Prompt — Take the material below and restate it word for word, stopping after the line in which "Definition settings_create : basic_server_settings_t" occurs.

☆ ☆ ☆

(*@ settings.hpp 575-581 basic_server_settings_t::basic_server_settings_t *)
Definition settings_create : basic_server_settings_t :=
  mk_settings None None size_max 8080 v4 no_address_specified 4096 60000 5000 10000 1 (mk_owned None None None None None None)
    (Some hook_without_effect) 1 false None limits_create.

Definition with_object (k : object_kind) (v : option object_t) (s : basic_server_settings_t) : basic_server_settings_t :=
  mk_settings (m_connection_state_listener s) (m_ip_blocker s) (m_max_parallel_connections s) (m_port s)
    (m_protocol s) (m_address s) (m_buffer_size s) (m_read_next_http_message_timelimit s)
    (m_write_http_response_timelimit s) (m_handle_request_timeout s) (m_max_pipelined_requests s)
    (set_member k v (m_objects s)) (m_acceptor_post_bind_hook s) (m_concurrent_accepts_count s)
    (m_separate_accept_and_create_connect s) (m_cleanup_functor s) (m_incoming_http_msg_limits s).
Definition with_hook (hook : option object_t) (s : basic_server_settings_t) : basic_server_settings_t :=
  mk_settings (m_connection_state_listener s) (m_ip_blocker s) (m_max_parallel_connections s) (m_port s)
    (m_protocol s) (m_address s) (m_buffer_size s) (m_read_next_http_message_timelimit s)
    (m_write_http_response_timelimit s) (m_handle_request_timeout s) (m_max_pipelined_requests s) (m_objects s)
    hook (m_concurrent_accepts_count s) (m_separate_accept_and_create_connect s) (m_cleanup_functor s)
    (m_incoming_http_msg_limits s).
Definition with_cleanup (func : option object_t) (s : basic_server_settings_t) : basic_server_settings_t :=
  mk_settings (m_connection_state_listener s) (m_ip_blocker s) (m_max_parallel_connections s) (m_port s)
    (m_protocol s) (m_address s) (m_buffer_size s) (m_read_next_http_message_timelimit s)
    (m_write_http_response_timelimit s) (m_handle_request_timeout s) (m_max_pipelined_requests s) (m_objects s)
    (m_acceptor_post_bind_hook s) (m_concurrent_accepts_count s) (m_separate_accept_and_create_connect s) func
    (m_incoming_http_msg_limits s).
Definition with_accepts_count (n : Z) (s : basic_server_settings_t) : basic_server_settings_t :=
  mk_settings (m_connection_state_listener s) (m_ip_blocker s) (m_max_parallel_connections s) (m_port s)
    (m_protocol s) (m_address s) (m_buffer_size s) (m_read_next_http_message_timelimit s)
    (m_write_http_response_timelimit s) (m_handle_request_timeout s) (m_max_pipelined_requests s) (m_objects s)
    (m_acceptor_post_bind_hook s) n (m_separate_accept_and_create_connect s) (m_cleanup_functor s)
    (m_incoming_http_msg_limits s).

(** ** Setters *)

(*@ settings.hpp 585-596 basic_server_settings_t::port *)
Definition port (p : Z) (s : basic_server_settings_t) : basic_server_settings_t :=
  mk_settings (m_connection_state_listener s) (m_ip_blocker s) (m_max_parallel_connections s) p (m_protocol s)
    (m_address s) (m_buffer_size s) (m_read_next_http_message_timelimit s) (m_write_http_response_timelimit s)
    (m_handle_request_timeout s) (m_max_pipelined_requests s) (m_objects s) (m_acceptor_post_bind_hook s)
    (m_concurrent_accepts_count s) (m_separate_accept_and_create_connect s) (m_cleanup_functor s)
    (m_incoming_http_msg_limits s).

(*@ settings.hpp 605-616 basic_server_settings_t::protocol *)
Definition protocol (p : protocol_t) (s : basic_server_settings_t) : basic_server_settings_t :=
  mk_settings (m_connection_state_listener s) (m_ip_blocker s) (m_max_parallel_connections s) (m_port s) p
    (m_address s) (m_buffer_size s) (m_read_next_http_message_timelimit s) (m_write_http_response_timelimit s)
    (m_handle_request_timeout s) (m_max_pipelined_requests s) (m_objects s) (m_acceptor_post_bind_hook s)
    (m_concurrent_accepts_count s) (m_separate_accept_and_create_connect s) (m_cleanup_functor s)
    (m_incoming_http_msg_limits s).

(*@ settings.hpp 642-666 basic_server_settings_t::address *)
Definition address_text (addr : bytes) (s : basic_server_settings_t) : basic_server_settings_t :=
  mk_settings (m_connection_state_listener s) (m_ip_blocker s) (m_max_parallel_connections s) (m_port s)
    (m_protocol s) (address_string addr) (m_buffer_size s) (m_read_next_http_message_timelimit s)
    (m_write_http_response_timelimit s) (m_handle_request_timeout s) (m_max_pipelined_requests s) (m_objects s)
    (m_acceptor_post_bind_hook s) (m_concurrent_accepts_count s) (m_separate_accept_and_create_connect s)
    (m_cleanup_functor s) (m_incoming_http_msg_limits s).

(*@ settings.hpp 687-713 basic_server_settings_t::address *)
Definition address_ip (addr : ip_address_t) (s : basic_server_settings_t) : basic_server_settings_t :=
  mk_settings (m_connection_state_listener s) (m_ip_blocker s) (m_max_parallel_connections s) (m_port s)
    (m_protocol s) (address_value addr) (m_buffer_size s) (m_read_next_http_message_timelimit s)
    (m_write_http_response_timelimit s) (m_handle_request_timeout s) (m_max_pipelined_requests s) (m_objects s)
    (m_acceptor_post_bind_hook s) (m_concurrent_accepts_count s) (m_separate_accept_and_create_connect s)
    (m_cleanup_functor s) (m_incoming_http_msg_limits s).

(*@ settings.hpp 729-740 basic_server_settings_t::buffer_size *)
Definition buffer_size (n : Z) (s : basic_server_settings_t) : basic_server_settings_t :=
  mk_settings (m_connection_state_listener s) (m_ip_blocker s) (m_max_parallel_connections s) (m_port s)
    (m_protocol s) (m_address s) n (m_read_next_http_message_timelimit s) (m_write_http_response_timelimit s)
    (m_handle_request_timeout s) (m_max_pipelined_requests s) (m_objects s) (m_acceptor_post_bind_hook s)
    (m_concurrent_accepts_count s) (m_separate_accept_and_create_connect s) (m_cleanup_functor s)
    (m_incoming_http_msg_limits s).

(*@ settings.hpp 756-767 basic_server_settings_t::read_next_http_message_timelimit *)
Definition read_next_http_message_timelimit (d : Z) (s : basic_server_settings_t) : basic_server_settings_t :=
  mk_settings (m_connection_state_listener s) (m_ip_blocker s) (m_max_parallel_connections s) (m_port s)
    (m_protocol s) (m_address s) (m_buffer_size s) d (m_write_http_response_timelimit s)
    (m_handle_request_timeout s) (m_max_pipelined_requests s) (m_objects s) (m_acceptor_post_bind_hook s)
    (m_concurrent_accepts_count s) (m_separate_accept_and_create_connect s) (m_cleanup_functor s)
    (m_incoming_http_msg_limits s).

(*@ settings.hpp 778-789 basic_server_settings_t::write_http_response_timelimit *)
Definition write_http_response_timelimit (d : Z) (s : basic_server_settings_t) : basic_server_settings_t :=
  mk_settings (m_connection_state_listener s) (m_ip_blocker s) (m_max_parallel_connections s) (m_port s)
    (m_protocol s) (m_address s) (m_buffer_size s) (m_read_next_http_message_timelimit s) d
    (m_handle_request_timeout s) (m_max_pipelined_requests s) (m_objects s) (m_acceptor_post_bind_hook s)
    (m_concurrent_accepts_count s) (m_separate_accept_and_create_connect s) (m_cleanup_functor s)
    (m_incoming_http_msg_limits s).

(*@ settings.hpp 800-811 basic_server_settings_t::handle_request_timeout *)
Definition handle_request_timeout (d : Z) (s : basic_server_settings_t) : basic_server_settings_t :=
  mk_settings (m_connection_state_listener s) (m_ip_blocker s) (m_max_parallel_connections s) (m_port s)
    (m_protocol s) (m_address s) (m_buffer_size s) (m_read_next_http_message_timelimit s)
    (m_write_http_response_timelimit s) d (m_max_pipelined_requests s) (m_objects s)
    (m_acceptor_post_bind_hook s) (m_concurrent_accepts_count s) (m_separate_accept_and_create_connect s)
    (m_cleanup_functor s) (m_incoming_http_msg_limits s).

(*@ settings.hpp 822-833 basic_server_settings_t::max_pipelined_requests *)
Definition max_pipelined_requests (mpr : Z) (s : basic_server_settings_t) : basic_server_settings_t :=
  mk_settings (m_connection_state_listener s) (m_ip_blocker s) (m_max_parallel_connections s) (m_port s)
    (m_protocol s) (m_address s) (m_buffer_size s) (m_read_next_http_message_timelimit s)
    (m_write_http_response_timelimit s) (m_handle_request_timeout s) mpr (m_objects s)
    (m_acceptor_post_bind_hook s) (m_concurrent_accepts_count s) (m_separate_accept_and_create_connect s)
    (m_cleanup_functor s) (m_incoming_http_msg_limits s).

(*@ settings.hpp 1038-1049 basic_server_settings_t::separate_accept_and_create_connect *)
Definition separate_accept_and_create_connect (do_separate : bool) (s : basic_server_settings_t) : basic_server_settings_t :=
  mk_settings (m_connection_state_listener s) (m_ip_blocker s) (m_max_parallel_connections s) (m_port s)
    (m_protocol s) (m_address s) (m_buffer_size s) (m_read_next_http_message_timelimit s)
    (m_write_http_response_timelimit s) (m_handle_request_timeout s) (m_max_pipelined_requests s) (m_objects s)
    (m_acceptor_post_bind_hook s) (m_concurrent_accepts_count s) do_separate (m_cleanup_functor s)
    (m_incoming_http_msg_limits s).

(*@ settings.hpp 1119-1169 basic_server_settings_t::connection_state_listener *)
Definition connection_state_listener (listener : option nat) (s : basic_server_settings_t) : basic_server_settings_t :=
  mk_settings listener (m_ip_blocker s) (m_max_parallel_connections s) (m_port s) (m_protocol s) (m_address s)
    (m_buffer_size s) (m_read_next_http_message_timelimit s) (m_write_http_response_timelimit s)
    (m_handle_request_timeout s) (m_max_pipelined_requests s) (m_objects s) (m_acceptor_post_bind_hook s)
    (m_concurrent_accepts_count s) (m_separate_accept_and_create_connect s) (m_cleanup_functor s)
    (m_incoming_http_msg_limits s).

(*@ settings.hpp 1236-1286 basic_server_settings_t::ip_blocker *)
Definition ip_blocker (blocker : option nat) (s : basic_server_settings_t) : basic_server_settings_t :=
  mk_settings (m_connection_state_listener s) blocker (m_max_parallel_connections s) (m_port s) (m_protocol s)
    (m_address s) (m_buffer_size s) (m_read_next_http_message_timelimit s) (m_write_http_response_timelimit s)
    (m_handle_request_timeout s) (m_max_pipelined_requests s) (m_objects s) (m_acceptor_post_bind_hook s)
    (m_concurrent_accepts_count s) (m_separate_accept_and_create_connect s) (m_cleanup_functor s)
    (m_incoming_http_msg_limits s).

(*@ settings.hpp 1439-1474 basic_server_settings_t::incoming_http_msg_limits *)
Definition incoming_http_msg_limits (limits : incoming_http_msg_limits_t) (s : basic_server_settings_t) : basic_server_settings_t :=
  mk_settings (m_connection_state_listener s) (m_ip_blocker s) (m_max_parallel_connections s) (m_port s)
    (m_protocol s) (m_address s) (m_buffer_size s) (m_read_next_http_message_timelimit s)
    (m_write_http_response_timelimit s) (m_handle_request_timeout s) (m_max_pipelined_requests s) (m_objects s)
    (m_acceptor_post_bind_hook s) (m_concurrent_accepts_count s) (m_separate_accept_and_create_connect s)
    (m_cleanup_functor s) limits.

(*@ settings.hpp 1500-1539 basic_server_settings_t::max_parallel_connections *)
Definition max_parallel_connections (value : Z) (s : basic_server_settings_t) : basic_server_settings_t :=
  mk_settings (m_connection_state_listener s) (m_ip_blocker s) value (m_port s) (m_protocol s) (m_address s)
    (m_buffer_size s) (m_read_next_http_message_timelimit s) (m_write_http_response_timelimit s)
    (m_handle_request_timeout s) (m_max_pipelined_requests s) (m_objects s) (m_acceptor_post_bind_hook s)
    (m_concurrent_accepts_count s) (m_separate_accept_and_create_connect s) (m_cleanup_functor s)
    (m_incoming_http_msg_limits s).

(** The handler by a pointer, which may be null. *)
(*@ settings.hpp 847-852 basic_server_settings_t::request_handler *)
Definition request_handler_ptr (handler : option nat) (s : basic_server_settings_t) : basic_server_settings_t :=
  with_object K_request_handler (given <$> handler) s.

(** The constructor of the new object may throw. *)
(*@ settings.hpp 1661-1670 basic_server_settings_t::set_unique_instance *)
Definition set_unique_instance (k : object_kind) (made : result nat nat) (s : basic_server_settings_t) :
    result settings_error basic_server_settings_t :=
  match made with Ok o => Ok (with_object k (Some (given o)) s) | Err e => Err (user_exception e) end.

(*@ settings.hpp 854-869 basic_server_settings_t::request_handler *)
Definition request_handler (made : result nat nat) : basic_server_settings_t -> result settings_error basic_server_settings_t :=
  set_unique_instance K_request_handler made.

(*@ settings.hpp 886-900 basic_server_settings_t::timer_manager *)
Definition timer_manager (made : result nat nat) : basic_server_settings_t -> result settings_error basic_server_settings_t :=
  set_unique_instance K_timer_factory made.

(*@ settings.hpp 915-929 basic_server_settings_t::logger *)
Definition logger (made : result nat nat) : basic_server_settings_t -> result settings_error basic_server_settings_t :=
  set_unique_instance K_logger made.

(** A functor may be empty. *)
(*@ settings.hpp 942-957 basic_server_settings_t::acceptor_options_setter *)
Definition acceptor_options_setter (aos : option nat) (s : basic_server_settings_t) : result settings_error basic_server_settings_t :=
  match aos with
  | None => Err empty_acceptor_options_setter
  | Some f => set_unique_instance K_acceptor_options_setter (Ok f) s
  end.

☆ ☆ ☆

Solution to the exercise —
(*@ settings.hpp 575-581 basic_server_settings_t::basic_server_settings_t *)
Definition settings_create : basic_server_settings_t :=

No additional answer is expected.